With Northwestern opening the season with its first game against UMass Lowell on Friday night, the college hoops season is upon us. After back-to-back 15-17 seasons, the "new car smell" that head coach Chris Collins has carried with him over the past couple seasons has now worn off. And he'll be the first one to tell you that.
Inside NU sat down with Collins about a week before the start of the season for a wide-ranging Q&A. In part one, we discussed Northwestern's revamped roster, how the college game might be different this year due to rule changes, and the non-conference schedule.
Here, in part two, Collins speaks on the contract extension he signed in the offseason, what he's learned through three years of being a head coach and the impact of new facilities on Northwestern's brand.
Inside NU: You talked briefly about the losing streak last year, the 10-game losing streak last year and there was also the seven-game losing streak the year before. As a coach, what have you learned psychologically about how to handle those losing streaks?
Chris Collins: It's tough. The one last year was a lot tougher just because the manner in which we lost those games. I thought, in those 10, we had about six of those that I thought we could have won and about four that we should have won, not could have won, against really good teams. Like, we should have won the Maryland game. We should have won at Michigan State. I mean, I'm still, the foul they called on Vic [Law], I'm still trying to find where it was. The goaltend against Ohio State where that cuts it to one and they don't call it, and [DeAngelo] Russell hits a three. Now, instead of a one-point game, it's six and it's over. The way we lost, because it wasn't easy going into that locker room with guys that were just giving everything they had. I mean they were locked in to preparation, they were playing their hearts out. Then for five weeks you go into a locker room where guys are crying and that ain't easy.

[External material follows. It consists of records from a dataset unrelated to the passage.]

(** X5: when every user id has at most 15 characters, the names of the
    user-activity points are pairwise distinct and each is the id of a user
    of the batch, so no two bars of the chart carry the same name. *)
Theorem processUserActivity_distinct_users (events : list Event) :
  Forall (fun e => String.length (user_id e) <= 15) events ->
  List.NoDup (List.map user (processUserActivity events))
  /\ forall u, List.In u (List.map user (processUserActivity events)) ->
               List.In u (List.map user_id events).
Proof.
  intros Hshort. rewrite processUserActivity_users.
  set (K := List.map fst
              (JSObject.entries (count_keys (List.map user_id events)))).
  assert (HK : forall k, List.In k (firstn 5 K) ->
                         List.In k (List.map user_id events)).
  { intros k Hk. apply entries_names_In. now apply In_firstn in Hk. }
  assert (Hid : List.map (JSString.slice0 15) (firstn 5 K) = firstn 5 K).
  { rewrite <- (List.map_id (firstn 5 K)) at 2.
    apply List.map_ext_in. intros k Hk. apply slice0_short.
    apply HK, List.in_map_iff in Hk. destruct Hk as (e & <- & He).
    rewrite Forall_forall in Hshort. apply Hshort. now apply list_elem_of_In. }
  rewrite Hid. split; [|exact HK].
  apply NoDup_firstn.
  apply (Permutation_NoDup (Permutation_sym (entries_names_Permutation _))).
  apply count_keys_NoDup.
Qed.

Lemma processUserActivity_distinct_users_witness :
  List.NoDup (List.map user (processUserActivity numbered_batch))
  /\ forall u, List.In u (List.map user (processUserActivity numbered_batch)) ->
               List.In u (List.map user_id numbered_batch).
Proof.
  apply (processUserActivity_distinct_users numbered_batch).
  repeat constructor; simpl; lia.
Defined.

(** X6: for every batch, the user-activity chart has as many points as the
    batch has distinct user ids other than [__proto__], and 5 when there
    are more. *)
Theorem processUserActivity_size (events : list Event) :
  length (processUserActivity events)
  = Nat.min 5 (length (Spec.first_seen
                         (List.filter Spec.not_proto
                                      (List.map user_id events)))).
Proof.
  unfold processUserActivity.
  rewrite length_map, length_take, entries_length.
  rewrite <- count_keys_names. now rewrite length_map.
Qed.

(** X7: the attack-type points are the entries of [attack_types], each
    exactly once; a body without [attack_types] gives no point. *)
Theorem processAttackTypes_entries (data : Payload.LiveEvents) :
  Permutation
    (List.map (fun p => (attack_name p, attack_value p))
              (processAttackTypes data))
    (default [] (Payload.attack_types data))
  /\ (Payload.attack_types data = None -> processAttackTypes data = []).
Proof.
  unfold processAttackTypes. split.
  - rewrite List.map_map.
    rewrite (List.map_ext _ (fun kv : string * Z => kv)) by now intros [k v].
    rewrite List.map_id. apply entries_Permutation.
  - intros ->. reflexivity.
Qed.

Lemma timeline_threats (events : list Event) :
  List.map threats (processTimeline events)
  = List.map (fun e => if is_suspicious e then 1%N else 0%N) events.
Proof.
  unfold processTimeline. apply list_eq. intros i.
  change (List.map threats) with (fmap (M:=list) threats).
  change (List.map (fun e => if is_suspicious e then 1%N else 0%N))
    with (fmap (M:=list) (fun e => if is_suspicious e then 1%N else 0%N)).
  rewrite !list_lookup_fmap, list_lookup_imap.
  now destruct (events !! i).
Qed.

Lemma sum_flags (events : list Event) :
  Spec.sum (List.map (fun e => if is_suspicious e then 1%N else 0%N) events)
  = N.of_nat (length (List.filter is_suspicious events)).
Proof.
  unfold Spec.sum. induction events as [|e events IH]; [reflexivity|].
  simpl. rewrite IH. destruct (is_suspicious e); simpl; lia.
Qed.

(** X8: the labels of the timeline are pairwise distinct, every point
    counts exactly one event, and the threat counts add up to the number
    of suspicious events of the batch. *)
Theorem processTimeline_totals (events : list Event) :
  List.NoDup (List.map time (processTimeline events))
  /\ Forall (fun p => (threats p + normal p)%N = 1%N) (processTimeline events)
  /\ Spec.sum (List.map threats (processTimeline events))
     = N.of_nat (length (List.filter is_suspicious events)).
Proof.
  split; [|split].
  - apply NoDup_ListNoDup.
    change (List.map time) with (fmap (M:=list) time).
    apply NoDup_alt. intros i j label Hi Hj.
    unfold processTimeline in Hi, Hj.
    rewrite list_lookup_fmap, list_lookup_imap in Hi, Hj.
    destruct (events !! i) as [ei|]; [|discriminate].
    destruct (events !! j) as [ej|]; [|discriminate].
    simpl in Hi, Hj. rewrite <- Hj in Hi. injection Hi as Hi.
    change (pretty (i + 1) = pretty (j + 1)) in Hi.
    apply (inj (pretty : nat -> string)) in Hi. lia.
  - apply Forall_forall. intros p Hp.
    apply list_elem_of_lookup in Hp. destruct Hp as [i Hi].
    unfold processTimeline in Hi. rewrite list_lookup_imap in Hi.
    destruct (events !! i) as [e|]; [|discriminate].
    injection Hi as <-. simpl. now destruct (is_suspicious e).
  - rewrite timeline_threats. apply sum_flags.
Qed.
Definition resource_paths (cs : list Call) : list string :=
  omap resource_path cs.

Definition resource_set (cs : list Call) : gset string :=
  list_to_set (resource_paths cs).

(** The action object as [setupUi] leaves it before the superclass
    call, and the state handed to the superclass. *)
Definition helpAboutAction (mainWindow : ptr) (appName : string) : QObject :=
  set_text ("About " +:+ appName)
    (set_objectName "HelpAboutnykAorticAppAction" (QObject_init QAction_ mainWindow)).

Definition with_helpAboutAction (mainWindow : ptr) (q : QtState) : QtState :=
  set_heap (<[fresh (dom (heap q)) := helpAboutAction mainWindow (applicationName q)]> (heap q)) q.

(** The three widgets of the title bar as [setupUi] leaves them: the logo
    label at [l] showing [pm], the container at [t] and its layout at
    [y], under the dock widget at [k]. *)
Definition logoLabel_final (pm : QPixmap) (t : nat) : QObject :=
  set_parent (Some t)
    (set_visible true
      (set_styleSheet
         "QLabel#LogoLabel { background-color: transparent; padding: 2px; margin-right: 10px; }"
         (set_contentsMargins (mkQMargins 5 0 0 0)
            (set_alignment 129
               (set_pixmap pm
                  (set_objectName "LogoLabel" (QObject_init QLabel_ None))))))).

Definition customTitleBar_final (y k : nat) : QObject :=
  set_parent (Some k)
    (set_layout (Some y) (set_minimumHeight 25 (QObject_init QWidget_ None))).

Definition titleLayout_final (l t : nat) : QObject :=
  set_items [ItemWidget l; ItemStretch 1]
    (set_spacing 10
       (set_contentsMargins (mkQMargins 0 0 0 0) (QObject_init QHBoxLayout_ (Some t)))).

Definition logo_debug (pm : QPixmap) : list DebugItem :=
  [DText "Logo pixmap is";
   DText (if QPixmap_isNull pm then "NULL" else "valid");
   DText "with size";
   DSize (QPixmap_size pm)].

(** The entries of one run of [setupUi], in order: the action at [a], the
    Help menu at [h], the window at [m], the dock widget at [k]. *)
Definition setupUi_calls (d m a h k l t y : nat) (appName : string) (pm : QPixmap)
  : list Call :=
  [ C_new QAction_ (Some m) a;
    C_setObjectName a "HelpAboutnykAorticAppAction";
    C_setText a ("About " +:+ appName);
    C_Superclass_setupUi d (Some m);
    C_addAction h a;
    C_QIcon ":/Icons/Medium/DesktopIcon.png";
    C_setWindowIcon m (IconFile ":/Icons/Medium/DesktopIcon.png");
    C_new QLabel_ None l;
    C_setObjectName l "LogoLabel";
    C_QPixmap ":/LogoFull.png";
    C_qDebug (logo_debug pm);
    C_setPixmap l pm;
    C_setAlignment l 129;
    C_setContentsMargins l (mkQMargins 5 0 0 0);
    C_setStyleSheet l
      "QLabel#LogoLabel { background-color: transparent; padding: 2px; margin-right: 10px; }";
    C_setVisible l true;
    C_new QWidget_ None t;
    C_setMinimumHeight t 25;
    C_new QHBoxLayout_ (Some t) y;
    C_setContentsMargins y (mkQMargins 0 0 0 0);
    C_setSpacing y 10;
    C_addWidget y l;
    C_addStretch y 1;
    C_setTitleBarWidget k t ].

(** What [setupUi] needs of the superclass's [setupUi] to run to its end:
    the superclass returns a state [q1] in which the action is still
    live, the window pointer addresses a live window, and the private
    object's [HelpMenu] and [PanelDockWidget] address a live menu and a
    live dock widget. *)
Record SetupUiReady (host : Host) (d : nat) (mainWindow : ptr) (q q1 : QtState)
       (m h k : nat) (ao ho mo ko : QObject) : Prop := {
  ready_window : mainWindow = Some m;
  ready_host :
    qSlicerMainWindowPrivate_setupUi host d mainWindow (with_helpAboutAction mainWindow q)
    = Some q1;
  ready_HelpMenu : HelpMenu <$> (pimpls q1 !! d) = Some (Some h);
  ready_PanelDockWidget : PanelDockWidget <$> (pimpls q1 !! d) = Some (Some k);
  ready_action : heap q1 !! fresh (dom (heap q)) = Some ao;
  ready_action_cls : cls ao = QAction_;
  ready_menu : heap q1 !! h = Some ho;
  ready_menu_cls : cls ho = QMenu_;
  ready_win : heap q1 !! m = Some mo;
  ready_win_cls : cls mo = QMainWindow_;
  ready_dock : heap q1 !! k = Some ko;
  ready_dock_cls : cls ko = QDockWidget_
}.

(** The outcome of a run of [setupUi] that started with call log [cs] and
    application name [appName], relative to the state [q1] the
    superclass returned. *)
Record SetupUiRun (d m a h k : nat) (appName : string) (pm : QPixmap)
       (cs : list Call) (q1 : QtState) (ho mo ko : QObject)
       (w' : World) (l t y : nat) : Prop := {
  run_fresh : heap q1 !! l = None /\ heap q1 !! t = None /\ heap q1 !! y = None;
  run_distinct : l <> t /\ l <> y /\ t <> y;
  run_calls : calls w' = cs ++ setupUi_calls d m a h k l t y appName pm;
  run_pimpls : pimpls (qt w') = pimpls q1;
  run_attributes : attributes (qt w') = attributes q1;
  run_applicationName : applicationName (qt w') = applicationName q1;
  run_menu :
    heap (qt w') !! h
    = Some (set_actions (filter (fun x => x <> a) (actions ho) ++ [a]) ho);
  run_win :
    heap (qt w') !! m
    = Some (set_windowIcon (IconFile ":/Icons/Medium/DesktopIcon.png") mo);
  run_dock : heap (qt w') !! k = Some (set_titleBarWidget (Some t) ko);
  run_label : heap (qt w') !! l = Some (logoLabel_final pm t);
  run_titleBar : heap (qt w') !! t = Some (customTitleBar_final y k);
  run_layout : heap (qt w') !! y = Some (titleLayout_final l t);
  run_frame :
    forall i, i <> h -> i <> m -> i <> k -> i <> l -> i <> t -> i <> y ->
              heap (qt w') !! i = heap q1 !! i
}.

(** The entries [init] itself issues. *)
Definition init_calls (QT_VERSION : Z) (d : nat) : list Call :=
  (if (QT_VERSION_CHECK 5 7 0 <=? QT_VERSION)%Z
   then [C_setAttribute Qt_AA_UseHighDpiPixmaps] else [])
  ++ [C_Superclass_init d].

(** The entries of one run of the About slot, the dialog at [about]. *)
Definition about_calls (this about : nat) (pm : QPixmap) : list Call :=
  [ C_new qSlicerAboutDialog_ (Some this) about;
    C_QPixmap ":/Logo.png";
    C_setLogo about pm;
    C_exec about;
    C_delete about ].

(** The pointers the private object holds. *)
Definition pimpl_refs (pv : PrivateData) : list ptr :=
  [q_ptr pv; menubar pv; FileMenu pv; EditMenu pv; ViewMenu pv; LayoutMenu pv;
   HelpMenu pv; PanelDockWidget pv].

(** The menu bar and the standard menus, as the private object names
    them. *)
Definition standard_menus (pv : PrivateData) : list ptr :=
  [menubar pv; FileMenu pv; EditMenu pv; ViewMenu pv; LayoutMenu pv; HelpMenu pv].

(** The object a log entry acts on: the object created, configured,
    added or installed. *)
Definition subject (c : Call) : option nat :=
  match c with
  | C_new _ _ r => Some r
  | C_delete o => Some o
  | C_setObjectName o _ | C_setText o _ | C_setContentsMargins o _
  | C_setStyleSheet o _ | C_setVisible o _ | C_setMinimumHeight o _
  | C_setSpacing o _ => Some o
  | C_addAction _ a => Some a
  | C_setWindowIcon w _ => Some w
  | C_setPixmap l _ | C_setAlignment l _ => Some l
  | C_addWidget l _ | C_addStretch l _ => Some l
  | C_setTitleBarWidget _ w => Some w
  | C_setLogo dlg _ | C_exec dlg => Some dlg
  | _ => None
  end.

(** The four concerns the specification lists for [setupUi], for a run
    with the About action at [a], the window at [m], the logo label at
    [l], the title-bar container at [t] and its layout at [y]. *)
Inductive Concern :=
| AboutAction
| WindowIcon
| BrandingLogo
| TitleBar.

Definition concern (a m l t y : nat) (c : Call) : option Concern :=
  match c with
  | C_QIcon _ => Some WindowIcon
  | C_QPixmap _ | C_qDebug _ => Some BrandingLogo
  | _ =>
      match subject c with
      | Some s =>
          if (s =? a)%nat then Some AboutAction
          else if (s =? m)%nat then
                 match c with C_setWindowIcon _ _ => Some WindowIcon | _ => None end
          else if (s =? l)%nat then Some BrandingLogo
          else if ((s =? t) || (s =? y))%nat then Some TitleBar
          else None
      | None => None
      end
  end.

The thing I was really proud of was, we had that one game, which was Michigan State at home, which I thought the losing kind of took its toll. They just came in here and destroyed us, from the tip. That's when I knew our season was at a breaking point. That was the first time when I saw our team kind of look defeated, like ‘We can't do this.' That's when we made all those changes like going to the zone. Not that I thought it was so great, I just knew we had to change everything because I was losing them. Fortunately, we won that Iowa game and that just changed everything. We went on that winning streak. And we finished the year with really positive momentum, winning five of the last seven. So the guys felt good, versus being beaten down.
There's no question the one in year one was tough because I thought we were playing really well and then JerShon [Cobb] hurts his knee. We had won five out of seven, gotten ourselves to 5-5. We had that Nebraska game at home when [Terran] Petteway throws in a couple threes and beats us. Then JerShon got hurt at Ohio State. Then, we just didn't have the depth. We had kind of found something. He was playing point. The margin for error was so slim that when he went down, it was tough.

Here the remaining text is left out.